It took decades, but Microsoft has arrived at several zip formats, including 7z, tar, and gz.
In a move that may signal the beginning of the end, Microsoft has announced that the unthinkable is happening: It’s adding native support for 7z and rar file compression formats. It’s a seismic movement we’ve been waiting for for decades.
When I upgraded to Windows 11 last year, it wasn’t the centered taskbar or the compressed right-click menu that annoyed me first: it was the built-in unzipping tool. This brand new operating system from one of the world’s biggest companies is advanced enough to extract zip files – a compression format that debuted in 1989 – but rar files from 1993? It seems that 30 years and 12 distinct versions of Windows since then just haven’t been enough time to build support for this kind of advanced decompression.
And let’s not talk about 7z files. That compression format from 1999, the domain of open source champion 7-Zip?
A tectonic movement
So what if built-in Windows support for 7z could have removed the old zip format by now? Microsoft had higher priorities, like redesigning the right-click menu, so that even if you installed 7-Zip, it’s far more annoying to use than Microsoft’s built-in extractor.

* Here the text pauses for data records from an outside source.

(** C6, amended.  A submission whose file operations succeed stores, under
    the id that uuid4 returned, a record with progress 0 and neither result
    nor error -- with the status queued and no logs key for a separation
    task, with the status pending and empty logs for a generation job --
    and returns that id; the other records are untouched, the table grows
    by one when the id is new, and the separation run starts from that
    table at line 75. *)
Theorem submission_amended :
  (forall ue file_filename (tasks : gmap string Sep.task),
     Sep.copyfileobj ue = Ok tt ->
     exists tasks' ext t,
       Sep.separate_audio ue file_filename tasks = Ok (tasks', Sep.uuid4 ue)
       /\ tasks' !! Sep.uuid4 ue = Some t
       /\ Sep.status_of t = Queued /\ Sep.progress t = 0
       /\ Sep.result t = None /\ Sep.error t = None
       /\ Sep.filename t = file_filename
       /\ (forall id, id <> Sep.uuid4 ue -> tasks' !! id = tasks !! id)
       /\ (tasks !! Sep.uuid4 ue = None -> size tasks' = S (size tasks))
       /\ Sep.submitted tasks (Sep.uuid4 ue) ext file_filename
          = Sep.State tasks' Sep.L75 Sep.NotStarted false)
  /\ (forall se genre_txt lyrics_txt o (jobs : gmap string Yue.job),
        Yue.makedirs se = Ok tt -> Yue.write_genre se = Ok tt ->
        Yue.write_lyrics se = Ok tt ->
        exists jobs' written j,
          Yue.start_generation_job se genre_txt lyrics_txt o jobs
          = Ok (jobs', Yue.uuid4 se, written)
          /\ jobs' !! Yue.uuid4 se = Some j
          /\ Yue.id j = Yue.uuid4 se
          /\ Yue.status_of j = Pending /\ Yue.progress j = 0
          /\ Yue.logs j = [] /\ Yue.error j = None
          /\ (forall id, id <> Yue.uuid4 se -> jobs' !! id = jobs !! id)
          /\ (jobs !! Yue.uuid4 se = None -> size jobs' = S (size jobs))).
Proof.
  split.
  - intros ue file_filename tasks Hc. unfold Sep.separate_audio. rewrite Hc.
    eexists _, _, _. split; [reflexivity |].
    split; [apply lookup_insert_eq |]. cbn.
    repeat split.
    + intros id Hne. now apply lookup_insert_ne.
    + intros Hnew. now apply map_size_insert_None.
  - intros se genre_txt lyrics_txt o jobs H1 H2 H3.
    unfold Yue.start_generation_job. rewrite H1, H2, H3. cbn [res_bind].
    eexists _, _, _. split; [reflexivity |].
    split; [apply lookup_insert_eq |]. cbn.
    repeat split.
    + intros id Hne. now apply lookup_insert_ne.
    + intros Hnew. now apply map_size_insert_None.
Qed.

Lemma submission_amended_witness :
  exists tasks' ext t,
    Sep.separate_audio (Sep.UploadEnv "t1" (Ok tt)) "song.mp3" ∅ = Ok (tasks', "t1")
    /\ tasks' !! "t1" = Some t /\ Sep.status_of t = Queued /\ Sep.progress t = 0
    /\ Sep.submitted ∅ "t1" ext "song.mp3" = demo_start.
Proof.
  destruct (proj1 submission_amended (Sep.UploadEnv "t1" (Ok tt)) "song.mp3" ∅ eq_refl)
    as (tasks' & ext & t & H1 & H2 & H3 & H4 & _).
  exists tasks', ".mp3", t. repeat split; assumption || reflexivity.
Defined.

End SubmitClaims.

(** ** The task table under the endpoints and a run *)

Module TableFacts.

Import PyStr Notions Sep.

Lemma alter_known (f : task -> task) (id : string) (tbl : gmap string task) (t : task) :
  tbl !! id = Some t -> alter f id tbl = <[id := f t]> tbl.
Proof.
  intros H. apply map_eq. intros k. destruct (decide (id = k)) as [<-|Hne].
  - now rewrite lookup_alter_eq, lookup_insert_eq, H.
  - now rewrite lookup_alter_ne, lookup_insert_ne.
Qed.

(** X1.  A cancel request for a known id replaces the status of that
    record by cancelled and changes nothing else in the table; the next
    poll shows the cancelled record, and a second request changes nothing
    more.  For an unknown id both endpoints answer "Task not found". *)
Theorem cancel_task_answers (id : string) (tbl : gmap string task) :
  match cancel_task id tbl with
  | Ok tbl' =>
      exists t, tbl !! id = Some t
        /\ tbl' = <[id := set_status Cancelled t]> tbl
        /\ progress (set_status Cancelled t) = progress t
        /\ result (set_status Cancelled t) = result t
        /\ error (set_status Cancelled t) = error t
        /\ get_task_status id tbl' = Ok (set_status Cancelled t)
        /\ cancel_task id tbl' = Ok tbl'
  | Raise e =>
      tbl !! id = None /\ exn_str e = "Task not found"
      /\ get_task_status id tbl = Raise e
  end.
Proof.
  unfold cancel_task, get_task_status. destruct (tbl !! id) as [t|] eqn:Ht.
  - exists t. rewrite (alter_known _ _ _ _ Ht), lookup_insert_eq.
    repeat split.
    rewrite (alter_known _ id _ (set_status Cancelled t)) by apply lookup_insert_eq.
    now rewrite insert_insert_eq.
  - now repeat split.
Qed.

(** A step rewrites one record at most, the one its event is addressed
    to, and leaves the file name and the web path of the upload alone. *)
Lemma step_table (pf : platform) (env : run_env) (task_id : string)
  (ev : event) (s s' : state) :
  step pf env task_id ev s = Some s' ->
  tasks s' = tasks s
  \/ exists f, tasks s' = alter f (target task_id ev) (tasks s)
               /\ forall t, filename (f t) = filename t
                            /\ original_path (f t) = original_path t.
Proof.
  destruct s as [tbl p tk stop]. destruct ev as [| |id]; cbn [step target].
  - unfold run_step. cbn [at_ tick].
    destruct p; unfold call, store_at, goto, status_is;
      cbn [tasks at_ tick stop_progress].
    all: repeat match goal with
                | |- context [match ?x with _ => _ end] => destruct x eqn:?
                end.
    all: try discriminate.
    all: intros [= <-]; cbn [tasks];
      first [ left; reflexivity
            | right; eexists; split; [reflexivity | intros ?; split; reflexivity] ].
  - unfold tick_step, status_is. cbn [tasks at_ tick stop_progress].
    destruct tk; try discriminate.
    all: repeat match goal with
                | |- context [if ?x then _ else _] => destruct x eqn:?
                end.
    all: intros [= <-]; cbn [tasks];
      first [ left; reflexivity
            | right; eexists; split; [reflexivity | intros ?; split; reflexivity] ].
  - cbn [tasks]. unfold cancel_task. destruct (tbl !! id); [|discriminate].
    intros [= <-]. cbn [tasks]. right. eexists. split; [reflexivity |].
    intros ?. split; reflexivity.
Qed.
(** The POST handler on a request with HTML, when the preset is resolved to
    an object that exists. *)
Lemma post_handler_run body html l o st :
  truthy (Some (nullish (b_html body) "")) = Some html ->
  preset_of env (nullish (b_pdf_option body) dflt) = inr l ->
  heap st !! l = Some o ->
  post_handler env dflt (Some body) st =
  let o' := overlay (b_footer body) Puppeteer.set_footerTemplate
              (overlay (b_header body) Puppeteer.set_headerTemplate o) in
  let st1 := store l o' (log [EvGetPDFOptions (nullish (b_pdf_option body) dflt);
                              EvRunOnPage; EvSetContent html] st) in
  match set_content env html with
  | inr _ =>
      (inr match render env (Puppeteer.FromHtml html) o' with
           | inr buffer => pdf_reply buffer
           | inl error =>
               reply_send (SendJson (JObject [("error", JError error)]))
                 (reply_code 500 new_reply)
           end,
       log [EvPdf (Puppeteer.FromHtml html) o'] st1)
  | inl error =>
      (inr (reply_send (SendJson (JObject [("error", JError error)]))
              (reply_code 500 new_reply)),
       st1)
  end.
Proof.
  intros Hhtml Hl Ho. unfold post_handler. rewrite Hhtml.
  unfold bind at 1. rewrite getPDFOptions_run, Hl.
  unfold bind at 1.
  rewrite (apply_literal_overlay l _ _ o) by exact Ho.
  unfold bind at 1.
  rewrite (apply_literal_overlay l _ _
             (overlay (b_header body) Puppeteer.set_headerTemplate o))
    by apply heap_store.
  rewrite store_store.
  unfold try_catch, runOnPage. unfold bind at 1. unfold bind at 1.
  unfold emit. cbv beta iota. rewrite post_job_run.
  cbn [log store heap trace]. rewrite lookup_insert_eq.
  change (default Puppeteer.empty (Some ?x)) with x.
  destruct (set_content env html) as [e|[]].
  - cbv zeta. unfold store, log. cbn [heap trace].
    rewrite <- !app_assoc. reflexivity.
  - cbv zeta.
    destruct (render env (Puppeteer.FromHtml html)
                (overlay (b_footer body) Puppeteer.set_footerTemplate
                   (overlay (b_header body) Puppeteer.set_headerTemplate o)));
      unfold store, log; cbn [heap trace fst snd]; rewrite <- !app_assoc; reflexivity.
Qed.

Lemma apply_literal_effect l fragment set_template st :
  (forall v o, same_layout o (set_template v o)) ->
  trace (snd (apply_literal l fragment set_template st)) = trace st /\
  heap_frame l (heap st) (heap (snd (apply_literal l fragment set_template st))) /\
  (truthy fragment = None -> snd (apply_literal l fragment set_template st) = st).
Proof.
  intros Hset. destruct (truthy fragment) as [f|] eqn:Hf.
  - destruct (heap st !! l) as [o|] eqn:Hl.
    + rewrite (apply_literal_run l fragment f set_template o st Hf Hl). cbn [snd].
      split; [reflexivity|]. split; [|discriminate].
      apply (heap_frame_store l o); [exact Hl|].
      eapply same_layout_trans; [apply same_layout_display | apply Hset].
    + rewrite (apply_literal_undefined l fragment f set_template st Hf Hl). cbn [snd].
      split; [reflexivity|]. split; [apply heap_frame_refl | reflexivity].
  - rewrite (apply_literal_skip l fragment set_template st Hf). cbn [snd].
    split; [reflexivity|]. split; [apply heap_frame_refl | reflexivity].
Qed.


End HandlerRuns.

(** ** Inlining of the images of a fragment *)

(** At least one selected element means the URL fetched is the [src] of the
    first one. *)
Lemma image_url_first env fragment first others :
  Cheerio.select_img (dom_of env fragment) = first :: others ->
  image_url env fragment = Cheerio.getAttr "src" first.
Proof. intros H. unfold image_url. rewrite H. reflexivity. Qed.

Lemma image_url_none env fragment :
  Cheerio.select_img (dom_of env fragment) = [] -> image_url env fragment = None.
Proof. intros H. unfold image_url. rewrite H. reflexivity. Qed.

(** C3: a fragment with exactly one image element, whose source URL serves
    the bytes [B], is inlined to the HTML of the document in which that
    element's [src] is [data:image/png;base64,<payload>], and decoding the
    payload as base64 gives exactly [B]. *)
Theorem C3_single_image_inlined env fragment attribs url B st :
  Cheerio.select_img (dom_of env fragment) = [attribs] ->
  Cheerio.getAttr "src" attribs = Some url ->
  http_get env url = inr B ->
  exists payload dom',
    fst (inline_images env fragment st) = inr (html_of env dom') /\
    dom' = Cheerio.img_attr_set "src" ("data:image/png;base64," +:+ payload)
             (dom_of env fragment) /\
    (exists attribs',
        Cheerio.select_img dom' = [attribs'] /\
        Cheerio.getAttr "src" attribs' = Some ("data:image/png;base64," +:+ payload)) /\
    Base64.decode payload = Some B.
Proof.
  intros Himg Hsrc Hget.
  exists (Base64.encode B). eexists. split; [|split; [reflexivity|split]].
  - rewrite inline_images_run, (image_url_first _ _ _ _ Himg), Hsrc, Hget. reflexivity.
  - eexists. split.
    + rewrite select_img_attr_set, Himg. reflexivity.
    + apply getAttr_setAttr.
  - apply base64_roundtrip.
Qed.

Lemma C3_witness :
  exists payload dom',
    fst (inline_images Sample.env Sample.one_image Sample.start) =
      inr (html_of Sample.env dom') /\
    dom' = Cheerio.img_attr_set "src" ("data:image/png;base64," +:+ payload)
             (dom_of Sample.env Sample.one_image) /\
    (exists attribs',
        Cheerio.select_img dom' = [attribs'] /\
        Cheerio.getAttr "src" attribs' = Some ("data:image/png;base64," +:+ payload)) /\
    Base64.decode payload = Some Sample.logo_bytes.
Proof.
  apply (C3_single_image_inlined Sample.env Sample.one_image
           [("src", Sample.logo_url)] Sample.logo_url Sample.logo_bytes Sample.start);
    reflexivity.
Defined.

(** C4: a fragment without image elements is inlined without any call to
    the network (the trace and the heap are as before), and the result is the
    parsed fragment serialized back, its document untouched. *)
Theorem C4_no_image_no_fetch env fragment st :
  Cheerio.select_img (dom_of env fragment) = [] ->
  inline_images env fragment st = (inr (html_of env (dom_of env fragment)), st).
Proof.
  intros Himg. rewrite inline_images_run, (image_url_none _ _ Himg). reflexivity.
Qed.

Lemma C4_witness :
  inline_images Sample.env Sample.no_image Sample.start =
  (inr (html_of Sample.env (dom_of Sample.env Sample.no_image)), Sample.start).
Proof.
  apply (C4_no_image_no_fetch Sample.env Sample.no_image Sample.start). reflexivity.
Defined.

Lemma truthy_nonempty s : s <> "" -> truthy (Some s) = Some s.
Proof.
  intros Hs. unfold truthy. destruct (String.eqb_spec s ""); [contradiction | reflexivity].
Qed.

Lemma get_job_run_ok env url name query l st :
  navigate env url = inr tt ->
  preset_of env name = inr l ->
  get_job env url name query st =
  (apply_fragment env l (q_header query) Puppeteer.set_headerTemplate >>
   apply_fragment env l (q_footer query) Puppeteer.set_footerTemplate >>
   page_pdf env (Puppeteer.FromUrl url) l)
    (log [EvGoto url; EvGetPDFOptions name] st).
Proof.
  intros Hnav Hl. unfold get_job.
  unfold bind at 1. rewrite page_goto_run, Hnav.
  unfold bind at 1. rewrite getPDFOptions_run, Hl, log_log. reflexivity.
Qed.

(** The job of a request whose only fragment is [fragment], given as header
    ([set_template] is then [set_headerTemplate]) or as footer. *)
Lemma get_job_one_fragment env url name l o fragment set_template query st :
  navigate env url = inr tt ->
  preset_of env name = inr l ->
  heap st !! l = Some o ->
  fragment <> "" ->
  (q_header query = Some fragment /\ q_footer query = None /\
   set_template = Puppeteer.set_headerTemplate) \/
  (q_header query = None /\ q_footer query = Some fragment /\
   set_template = Puppeteer.set_footerTemplate) ->
  get_job env url name query st =
  let o1 := Puppeteer.set_displayHeaderFooter true o in
  let st0 := log [EvGoto url; EvGetPDFOptions name] st in
  match image_url env fragment with
  | None =>
      let o' := set_template (html_of env (dom_of env fragment)) o1 in
      (render env (Puppeteer.FromUrl url) o',
       log [EvPdf (Puppeteer.FromUrl url) o'] (store l o' st0))
  | Some u =>
      match http_get env u with
      | inr data =>
          let o' := set_template
                      (html_of env (Cheerio.img_attr_set "src" (data_uri data)
                                      (dom_of env fragment))) o1 in
          (render env (Puppeteer.FromUrl url) o',
           log [EvAxiosGet u; EvPdf (Puppeteer.FromUrl url) o'] (store l o' st0))
      | inl e => (inl e, log [EvAxiosGet u] (store l o1 st0))
      end
  end.
Proof.
  intros Hnav Hl Ho Hne Hcase.
  rewrite (get_job_run_ok env url name query l st Hnav Hl).
  pose proof (truthy_nonempty fragment Hne) as Ht.
  assert (Ho' : heap (log [EvGoto url; EvGetPDFOptions name] st) !! l = Some o)
    by exact Ho.
  destruct Hcase as [(Hh & Hf & ->)|(Hh & Hf & ->)]; rewrite Hh, Hf.
  - unfold bind at 1.
    rewrite (apply_fragment_run env l (Some fragment) fragment _ o _ Ht Ho'). cbv zeta.
    destruct (image_url env fragment) as [u|]; [destruct (http_get env u)|].
    + reflexivity.
    + unfold bind at 1. rewrite apply_fragment_skip by reflexivity.
      rewrite page_pdf_run. cbv zeta. cbn [log heap store].
      rewrite lookup_insert_eq. change (default Puppeteer.empty (Some ?x)) with x.
      unfold log. cbn [heap trace]. rewrite <- !app_assoc. reflexivity.
    + unfold bind at 1. rewrite apply_fragment_skip by reflexivity.
      rewrite page_pdf_run. cbv zeta. cbn [log heap store].
      rewrite lookup_insert_eq. change (default Puppeteer.empty (Some ?x)) with x.
      reflexivity.
  - unfold bind at 1. rewrite apply_fragment_skip by reflexivity.
    unfold bind at 1.
    rewrite (apply_fragment_run env l (Some fragment) fragment _ o _ Ht Ho'). cbv zeta.
    destruct (image_url env fragment) as [u|]; [destruct (http_get env u)|].
    + reflexivity.
    + rewrite page_pdf_run. cbv zeta. cbn [log heap store].
      rewrite lookup_insert_eq. change (default Puppeteer.empty (Some ?x)) with x.
      unfold log. cbn [heap trace]. rewrite <- !app_assoc. reflexivity.
    + rewrite page_pdf_run. cbv zeta. cbn [log heap store].
      rewrite lookup_insert_eq. change (default Puppeteer.empty (Some ?x)) with x.
      reflexivity.
Qed.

But all that is about to be the old Windows 11. In the newest Windows 11 update, announced at Microsoft’s annual Build conference, there are a bunch of new AI features and “added native support for additional archive formats, including tar , 7-zip, rar, gz and more using the libarchive open-source project”. “You can now achieve improved performance of the archive functionality while compressing on Windows,” states the developer’s blog.
It’s not the kind of glamorous feature that will have CNBC anchors talking giddy about Microsoft’s stock price, but by God, it’s what Windows needs: a simple addition to core functionality that makes the operating system lighter and more pleasant to use.
The update will roll out to Insider preview builds of Windows “later this week.”